According to Katie (2018) Television and Movies can help bridge the gap between learning materials and
how people actually talk. This therefore means that cartoons can help children speak in a modern and
natural way. If children listen to undecipherable syllable for a long enough, it will eventually begin
making sense.
In the modern world, it is common to see children watching cartoons in various media platforms. The aim
of this writing is to explore how cartoons provide conditions of language acquisition. Through
entertainment cartoons, children are consciously or unconsciously exposed to language data. The
consistent hearing of correct usage on the part of the cartoon characters is part of the source input of the
child language learning and acquisition. Because children are born with Chomsky’s Universal Grammar
(UG) they have ability to learn languages according to the input parameters received (Gotseva, 2011).
When children are exposed to carton that have simplified version of language topped up with subtitles
they can be able to learn a language quicker and accurately with prowess of native speaker.
During entertainment, children can acquire L1 or Learn L2 subconsciously. Cartoons are ideal multimedia
platforms where children learn language through verbal communication, prosody and gestures. Standard
cartoons give children emotional atonement and turn-taking which are essential components before
communication. In this digital life, cartoons have become part of children's social life and they
significantly affect a child's stages and processes of language learning and acquisition. Right from when a
child begins to produce organic sounds, when they transform to babbling phrases they are in constant
exposure to cartoons. This exposure arguably shapes the vocabularies and main syntactic rules of a
child. Cartoons have peculiar features of sounds, rimes, rhythms and songs which can significantly alter
children phonological and lexical properties. Most cartoons use colours and animated objects and
characters thus very useful in a children’s logographical stage.
When children listen to cartons characters talking at 200mph, mushing out words or leaving them out
entirely can be tricky experience but reading can be even trickier children. In the evolving technological
empowered world, the media are assuming the position of a teacher/ adult in language learning. In
relation to language acquisition, cartoons can be well understood in the context of Vygotsky’s Zone of
Proximal Development (ZPD) (Ehrich. J, 2006). Consequently, a child can learn better language if they
are exposed to knowledgeable cartoon contents. The mere features of cartoons that they can be paused,
forwarded and replayed evokes Bruner’s Verbal Scaffolding concept.
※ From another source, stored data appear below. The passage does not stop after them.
(* ===== verification/Sockaddr.v ===== *)
(** * Addresses (rpc/rpc.cc, rpc/connection.cc, lock_client_cache_rsm.cc)

    The order of socket addresses, [make_sockaddr], the socket a server
    listens on, and the name under which a caching lock client can be called
    back.  A [char *] argument is a list of characters without the NUL that
    ends it; a local array is its list of cells, with undefined behaviour
    outside of them.  The resolver functions of the C library are parameters. *)

From S2P Require Import Prelude Streams.

(** The three fields of [sockaddr_in] the code uses; address and port are in
    network order. *)
Record sockaddr_in := SockaddrIn { sin_family : Z; sin_port : Z; s_addr : Z }.

#[export] Instance sockaddr_in_eq_dec : EqDecision sockaddr_in.
Proof. solve_decision. Defined.

Definition AF_INET : Z := 2.
Definition INADDR_NONE : Z := 2 ^ 32 - 1.

(** [operator<]. *)
Definition sockaddr_ltb (a b : sockaddr_in) : bool :=
  (s_addr a <? s_addr b) || ((s_addr a =? s_addr b) && (sin_port a <? sin_port b)).

(** ** The C library *)

Definition NUL : ascii := "000"%char.
Definition colon : ascii := ":"%char.

(** [s.c_str()]: the string up to its first NUL. *)
Definition c_str (s : string) : list ascii := (span (λ c, negb (bool_decide (c = NUL))) (chars s)).1.

(** [index(s, c)]. *)
Fixpoint index_of (s : list ascii) (c : ascii) : option nat :=
  match s with
  | [] => None
  | d :: s => if decide (d = c) then Some O else S <$> index_of s c
  end.

(** [memcpy(a + off, l, length l)] into an array. *)
Definition array_write (a : list ascii) (off : nat) (l : list ascii) : res (list ascii) :=
  if (off + length l <=? length a)%nat then Ret (take off a ++ l ++ drop (off + length l) a)
  else Fail UndefinedBehaviour.

(** The C string an array holds. *)
Definition array_str (a : list ascii) : res (list ascii) :=
  let '(s, r) := span (λ c, negb (bool_decide (c = NUL))) a in
  if at_end r then Fail UndefinedBehaviour else Ret s.

(** [atoi]: undefined where the number is not an [int]. *)
Definition atoi (s : list ascii) : res Z :=
  let s := skip_space s in
  let '(neg, s) :=
    match s with
    | c :: s' => if decide (c = "-"%char) then (true, s')
                 else if decide (c = "+"%char) then (false, s') else (false, s)
    | [] => (false, [])
    end in
  let v := digits_value (span is_digit s).1 in
  let v := if neg : bool then - v else v in
  if decide (in_s32 v) then Ret v else Fail UndefinedBehaviour.

(** [htons] on a little-endian machine; its argument is converted to 16 bits.
    [ntohs] is the same function. *)
Definition htons (x : Z) : Z := Z.lor (Z.shiftl (Z.land (u16 x) 255) 8) (Z.shiftr (u16 x) 8).
Definition ntohs : Z → Z := htons.

(** ** [make_sockaddr] *)

Section resolver.
(** [inet_addr], and [gethostbyname] with the length and the address of its
    answer. *)
Context (inet_addr : list ascii → Z) (gethostbyname : list ascii → option (Z * Z)).

Definition make_sockaddr_host (host port : list ascii) : res sockaddr_in :=
  let a := inet_addr host in
  a ← (if negb (a =? INADDR_NONE) then Ret a else
       match gethostbyname host with
       | None => Fail Exited
       | Some (h_length, h_addr) => if negb (h_length =? 4) then Fail Exited else Ret h_addr
       end);
  p ← atoi port;
  Ret (SockaddrIn AF_INET (htons p) a).

Definition localhost : list ascii := chars "127.0.0.1".

(** [junk]: what the array [host] holds before it is written. *)
Definition make_sockaddr (junk : ascii) (hostandport : list ascii) : res sockaddr_in :=
  let host := replicate 200 junk in
  '(host, port) ←
    match index_of hostandport colon with
    | None => host ← array_write host 0 (localhost ++ [NUL]); Ret (host, hostandport)
    | Some n =>
        host ← array_write host 0 (take n hostandport);
        host ← array_write host n [NUL];
        Ret (host, drop (n + 1) hostandport)
    end;
  host ← array_str host;
  make_sockaddr_host host port.
End resolver.

(** ** The socket of a server *)

(** What the system calls of [tcpsconn]'s constructor return: the descriptor
    of [socket], [bind], [listen], [getsockname] with the port it stores, and
    [pipe]. *)
Record listen_os := ListenOs {
  lo_socket : Z; lo_bind : sockaddr_in → Z; lo_listen : Z;
  lo_getsockname : Z * Z; lo_pipe : Z; lo_thread : Z }.

(** [tcpsconn::tcpsconn]: the port it listens on. *)
Definition tcpsconn_new (os : listen_os) (port : Z) : res Z :=
  let sin := SockaddrIn AF_INET (htons port) 0 in
  VERIFY (negb (lo_socket os <? 0));;
  VERIFY (negb (lo_bind os sin <? 0));;
  VERIFY (negb (lo_listen os <? 0));;
  VERIFY ((lo_getsockname os).1 =? 0);;
  let port_ := ntohs (lo_getsockname os).2 in
  VERIFY (negb (lo_pipe os <? 0));;
  VERIFY (negb (lo_thread os =? 0));;
  Ret port_.

(** ** The name of a lock client *)

(** [rlock_port] of lock_client_cache_rsm's constructor, from [rand()]. *)
Definition rlock_port (rand : Z) : Z := Z.lor (Z.rem rand 32000) (Z.shiftl 1 10).

(** [id]: where the server calls back. *)
Definition client_id (port : Z) : string := of_chars (localhost ++ [colon] ++ show_unsigned port).

(** ** The order *)

#[export] Instance sockaddr_ltb_strict : StrictOrder (λ a b, sockaddr_ltb a b = true).
Proof.
  split; [intros a|intros a b c]; unfold complement, sockaddr_ltb; lia.
Qed.

Lemma sockaddr_ltb_total a b :
  sin_family a = sin_family b → sockaddr_ltb a b = true ∨ a = b ∨ sockaddr_ltb b a = true.
Proof.
  destruct a as [f p x], b as [f' p' x']; unfold sockaddr_ltb; cbn. intros ->.
  destruct (decide (x = x')) as [->|]; [|lia]. destruct (decide (p = p')) as [->|]; [auto|lia].
Qed.

(** ** Parsing *)

Lemma htons_value x : htons x = (x mod 256) * 256 + (x / 256) mod 256.
Proof.
  unfold htons. rewrite land_255, (Z.shiftr_div_pow2 _ 8), lor_shiftl_add by (try lia; wrap_lia). wrap_lia.
Qed.

Lemma ntohs_htons x : ntohs (htons x) = u16 x.
Proof. unfold ntohs. rewrite !htons_value. wrap_lia. Qed.

Lemma htons_inj x y : in_u16 x → in_u16 y → htons x = htons y → x = y.
Proof.
  intros Hx Hy E. apply (f_equal ntohs) in E. by rewrite !ntohs_htons, !u16_id in E.
Qed.

Lemma atoi_show x : 0 ≤ x < 2 ^ 31 → atoi (show_unsigned x) = Ret x.
Proof.
  intros Hx. destruct (show_unsigned_spec x) as (Hd & Hne & Hv); [lia|].
  pose proof (show_unsigned_word x ltac:(lia)) as Hw. unfold atoi.
  rewrite skip_space_solid by (rewrite <- (app_nil_r (show_unsigned x)); by apply word_starts).
  destruct (show_unsigned x) as [|c s] eqn:E; [done|]. pose proof (proj1 (proj1 (Forall_cons _ _ _) Hd)) as Hc.
  rewrite !decide_False by (intros ->; done). cbn [fst snd].
  rewrite <- (app_nil_r (c :: s)), span_app by done. cbn [fst]. rewrite Hv.
  rewrite decide_True by wrap_lia. done.
Qed.

Lemma index_of_app h c r : c ∉ h → index_of (h ++ c :: r) c = Some (length h).
Proof.
  induction h as [|d h IH]; cbn; intros Hn; [by rewrite decide_True|].
  apply not_elem_of_cons in Hn as [Hd Hn]. by rewrite decide_False, IH by congruence.
Qed.

Lemma index_of_none h c : c ∉ h → index_of h c = None.
Proof.
  induction h as [|d h IH]; cbn; intros Hn; [done|].
  apply not_elem_of_cons in Hn as [Hd Hn]. by rewrite decide_False, IH by congruence.
Qed.

Lemma array_str_app s r : NUL ∉ s → array_str (s ++ NUL :: r) = Ret s.
Proof.
  intros Hs. unfold array_str. rewrite span_app; [done| |by rewrite bool_decide_eq_true_2].
  apply Forall_forall. intros c Hc. rewrite bool_decide_eq_false_2; [done|]. by intros ->.
Qed.

Lemma array_write_end a s l :
  (length s + length l <= length a)%nat →
  rbind (array_write a 0 s) (λ a, array_write a (length s) l) = array_write a 0 (s ++ l).
Proof.
  intros Hlen. unfold array_write at 1 3. rewrite length_app. cbn [Nat.add].
  rewrite !(proj2 (Nat.leb_le _ _)) by lia. cbn [rbind take app]. unfold array_write.
  change (take 0 a) with (@nil ascii). cbn [app].
  rewrite length_app, length_drop, (proj2 (Nat.leb_le _ _)) by lia.
  rewrite take_app_length, drop_app, drop_ge, drop_drop by lia. cbn [app].
  rewrite <- (assoc_L (++)). do 4 f_equal. lia.
Qed.

Section parsing.
Context (inet_addr : list ascii → Z) (gethostbyname : list ascii → option (Z * Z)) (junk : ascii).

Definition host_ok (h : list ascii) : Prop := (colon ∉ h) ∧ (NUL ∉ h).

(** A host that fits the array is taken as it is, and one that does not
    overflows it. *)
Lemma make_sockaddr_split h port : host_ok h →
  make_sockaddr inet_addr gethostbyname junk (h ++ colon :: port) =
  if (length h <? 200)%nat then make_sockaddr_host inet_addr gethostbyname h port else Fail UndefinedBehaviour.
Proof.
  intros [Hc Hn]. unfold make_sockaddr. rewrite index_of_app by done.
  rewrite take_app_length, <- (Nat.add_0_r (length h)), Nat.add_0_r.
  rewrite drop_app, drop_ge, Nat.add_comm, Nat.add_sub by lia. cbn [app drop].
  destruct (Nat.ltb_spec (length h) 200) as [Hlt|Hge].
  - pose proof (array_write_end (replicate 200 junk) h [NUL]) as E. cbn [length] in E.
    rewrite length_replicate in E. specialize (E ltac:(lia)).
    destruct (array_write (replicate 200 junk) 0 h) as [a|] eqn:E1.
    + cbn [rbind] in E |- *. rewrite E. unfold array_write. rewrite length_app, length_replicate. cbn [length Nat.add].
      rewrite (proj2 (Nat.leb_le _ _)) by lia. cbn [rbind]. rewrite take_0, <- (assoc_L (++)).
      cbn [app]. by rewrite array_str_app.
    + exfalso. unfold array_write in E1. rewrite length_replicate, (proj2 (Nat.leb_le _ _)) in E1 by (cbn; lia). done.
  - unfold array_write at 1. rewrite length_replicate. cbn [Nat.add].
    destruct (Nat.leb_spec (length h) 200) as [Hle|]; [|done]. assert (length h = 200%nat) as -> by lia.
    cbn [rbind]. unfold array_write. rewrite take_0, !length_app, length_drop, length_replicate.
    by replace (_ <=? _)%nat with false by (symmetry; apply Nat.leb_gt; cbn; lia).
Qed.

(** Without a colon the whole argument is the port, of this machine. *)
Lemma make_sockaddr_port port : colon ∉ port →
  make_sockaddr inet_addr gethostbyname junk port = make_sockaddr_host inet_addr gethostbyname localhost port.
Proof. intros Hc. unfold make_sockaddr. by rewrite index_of_none. Qed.

Lemma make_sockaddr_host_known h a p :
  inet_addr h = a → a ≠ INADDR_NONE → 0 ≤ p < 2 ^ 31 →
  make_sockaddr_host inet_addr gethostbyname h (show_unsigned p) = Ret (SockaddrIn AF_INET (htons p) a).
Proof.
  intros Ea Ha Hp. unfold make_sockaddr_host. rewrite Ea, atoi_show by done.
  by rewrite (proj2 (Z.eqb_neq _ _)) by done.
Qed.
End parsing.

Lemma rlock_port_range rand : 0 ≤ rand → 1024 ≤ rlock_port rand < 2 ^ 15.
Proof.
  intros Hr. unfold rlock_port. pose proof (Z.rem_bound_pos rand 32000 Hr ltac:(lia)) as Hm.
  set (x := Z.rem rand 32000) in *. change (Z.shiftl 1 10) with 1024. split.
  - pose proof (Z.lor_nonneg x 1024). apply Z.ldiff_le; [lia|]. apply Z.bits_inj'. intros i Hi. rewrite Z.ldiff_spec, Z.lor_spec, Z.bits_0.
    destruct (Z.testbit x i), (Z.testbit 1024 i); done.
  - apply (Z.log2_lt_cancel (Z.lor x 1024)). change (Z.log2 (2 ^ 15)) with 15.
    rewrite Z.log2_lor by lia. apply Z.max_lub_lt; [|reflexivity].
    destruct (decide (x = 0)) as [->|]; [reflexivity|]. apply Z.log2_lt_pow2; lia.
Qed.

Lemma localhost_ok : host_ok localhost.
Proof. split; refine (bool_decide_unpack _ _); vm_compute; exact I. Qed.

Lemma digits_not_nul x : 0 ≤ x < 2 ^ 64 → NUL ∉ show_unsigned x.
Proof.
  intros Hx Hin. destruct (show_unsigned_spec x Hx) as (Hd & _). rewrite Forall_forall in Hd.
  specialize (Hd _ Hin). done.
Qed.

Lemma c_str_whole l : NUL ∉ l → c_str (of_chars l) = l.
Proof.
  intros Hn. unfold c_str. rewrite chars_of_chars. rewrite <- (app_nil_r l) at 1. rewrite span_app; [done| |done].
  apply Forall_forall. intros c Hc. rewrite bool_decide_eq_false_2; [done|]. by intros ->.
Qed.

Lemma c_str_client_id p : 0 ≤ p < 2 ^ 64 → c_str (client_id p) = localhost ++ colon :: show_unsigned p.
Proof.
  intros Hp. apply c_str_whole. rewrite not_elem_of_app, not_elem_of_cons.
  split_and!; [apply localhost_ok|done|by apply digits_not_nul].
Qed.

(** C39: How long a host name may be.  [make_sockaddr] copies what stands
    before the colon into an array of 200 characters without looking at its
    length.  With at most 199 characters it hands host and port on unchanged,
    and an address in dotted form gets that address and the port in network
    order; with 200 characters or more it writes past the array. *)
Theorem make_sockaddr_host_bound inet_addr gethostbyname junk h p :
  host_ok h → 0 ≤ p < 2 ^ 31 →
  let dst := make_sockaddr inet_addr gethostbyname junk (h ++ colon :: show_unsigned p) in
  ((length h < 200)%nat →
    dst = make_sockaddr_host inet_addr gethostbyname h (show_unsigned p) ∧
    (inet_addr h ≠ INADDR_NONE → dst = Ret (SockaddrIn AF_INET (htons p) (inet_addr h)))) ∧
  ((200 <= length h)%nat → dst = Fail UndefinedBehaviour).
Proof.
  intros Hh Hp dst. subst dst. rewrite make_sockaddr_split by done. split; intros Hlen.
  - rewrite (proj2 (Nat.ltb_lt _ _)) by lia. split; [done|]. intros Ha. by apply make_sockaddr_host_known.
  - by rewrite (proj2 (Nat.ltb_ge _ _)) by lia.
Qed.

(** 127.0.0.1 in network order, as [inet_addr] returns it. *)
Definition demo_inet_addr (h : list ascii) : Z := if decide (h = localhost) then 16777343 else INADDR_NONE.

Lemma make_sockaddr_host_bound_witness :
  make_sockaddr demo_inet_addr (λ _, None) NUL (localhost ++ colon :: show_unsigned 3772)
    = Ret (SockaddrIn AF_INET 48142 16777343) ∧
  make_sockaddr demo_inet_addr (λ _, None) NUL (replicate 200 "a"%char ++ colon :: show_unsigned 3772)
    = Fail UndefinedBehaviour.
Proof.
  split.
  - destruct (make_sockaddr_host_bound demo_inet_addr (λ _, None) NUL localhost 3772 localhost_ok ltac:(lia)) as [H _].
    apply H; [cbn; lia|]. vm_compute. done.
  - apply (make_sockaddr_host_bound demo_inet_addr (λ _, None) NUL (replicate 200 "a"%char) 3772); [|lia|cbn; lia].
    split; refine (bool_decide_unpack _ _); vm_compute; exact I.
Defined.

(** A lock client can be called back.  The client takes a port at
    random, opens its server there and sends "127.0.0.1:port" with its
    requests; the port is one an ordinary user may bind, the listener ends up
    on it, and the name it sent is parsed by the lock server to exactly that
    address and port.  Clients on different ports have different names. *)
Theorem client_id_is_dialled inet_addr gethostbyname junk rand os port :
  0 ≤ rand → inet_addr localhost ≠ INADDR_NONE →
  (lo_getsockname os).2 = htons (rlock_port rand) → tcpsconn_new os (rlock_port rand) = Ret port →
  port = rlock_port rand ∧ 1024 ≤ port < 2 ^ 16 ∧
  make_sockaddr inet_addr gethostbyname junk (c_str (client_id port))
    = Ret (SockaddrIn AF_INET (htons port) (inet_addr localhost)) ∧
  ∀ port', in_u16 port' → client_id port' = client_id port → port' = port.
Proof.
  intros Hr Ha Hname Hnew. pose proof (rlock_port_range rand Hr) as Hp.
  assert (port = rlock_port rand) as ->.
  { unfold tcpsconn_new in Hnew. do 6 (apply rbind_Ret in Hnew as ([] & _ & Hnew)). injection Hnew as <-.
    rewrite Hname, ntohs_htons, u16_id; [done|wrap_lia]. }
  split_and!; [done|lia|lia| |].
  - rewrite c_str_client_id, make_sockaddr_split by (apply localhost_ok || lia). by apply make_sockaddr_host_known; lia.
  - intros q Hq E. apply (f_equal c_str) in E. rewrite !c_str_client_id in E by (wrap_unfold; lia).
    apply (inj (app localhost)) in E. injection E as E. apply (f_equal atoi) in E.
    rewrite !atoi_show in E by (wrap_unfold; lia). congruence.
Qed.

Lemma client_id_is_dialled_witness :
  let os := ListenOs 3 (λ _, 0) 0 (0, htons (rlock_port 77)) 0 1 in
  tcpsconn_new os (rlock_port 77) = Ret 1101 ∧
  make_sockaddr demo_inet_addr (λ _, None) NUL (c_str (client_id 1101)) = Ret (SockaddrIn AF_INET (htons 1101) 16777343).
Proof.
  intros os. split; [reflexivity|].
  destruct (client_id_is_dialled demo_inet_addr (λ _, None) NUL 77 os 1101) as (_ & _ & H & _); [lia|done|done|done|].
  exact H.
Defined.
Cartoons form a kinder of a ‘kindergarten’ for children as it involves music and dancing just like
education back in the Plato antiquity era. Carton's main objective is to awaken the body and soul of a
child by capturing his or her interests through ‘funny’ characters. The children's tender age means that
children's social inducement through cartoons is a very delicate stage as the brain of a child is ‘tabula
rasa’. As John Locke put, everything is learnt through the environment. Cartoons form a very crucial
important getaway to most children's interaction to the physical world. This calls for a close scrutiny of
language suitability of cartoons. Care should be taken to ensure children development in specificity
which leads to good and socially beneficial man according to Jean Jacques Rousseau
Cartoons come in varied languages and subjects. The dynamic programs in cartoons allow a child's
natural interests to take the lead. In the pool of programs, children can choose the activity they want to
follow and when they want to follow it at their convenience. Thus the children learn language by
themselves. This is what Montessori philosophy lies in “respecting the child by giving him/her autonomy
and suggesting multiple sense activities. Nowadays, most cartoons have been professionalized giving a
child a sense of practical life. The multimedia properties of sounds and images help to develop children's
cognitive efficacy in listening and observation. Cartoons give children simple ways to enrich their
languages, their favourite characters in the cartoons make a child easily imitate them making language a
natural sequence of life. Cartoons offer a cultural extension to children especially those growing far away
from contacts with their native language speakers.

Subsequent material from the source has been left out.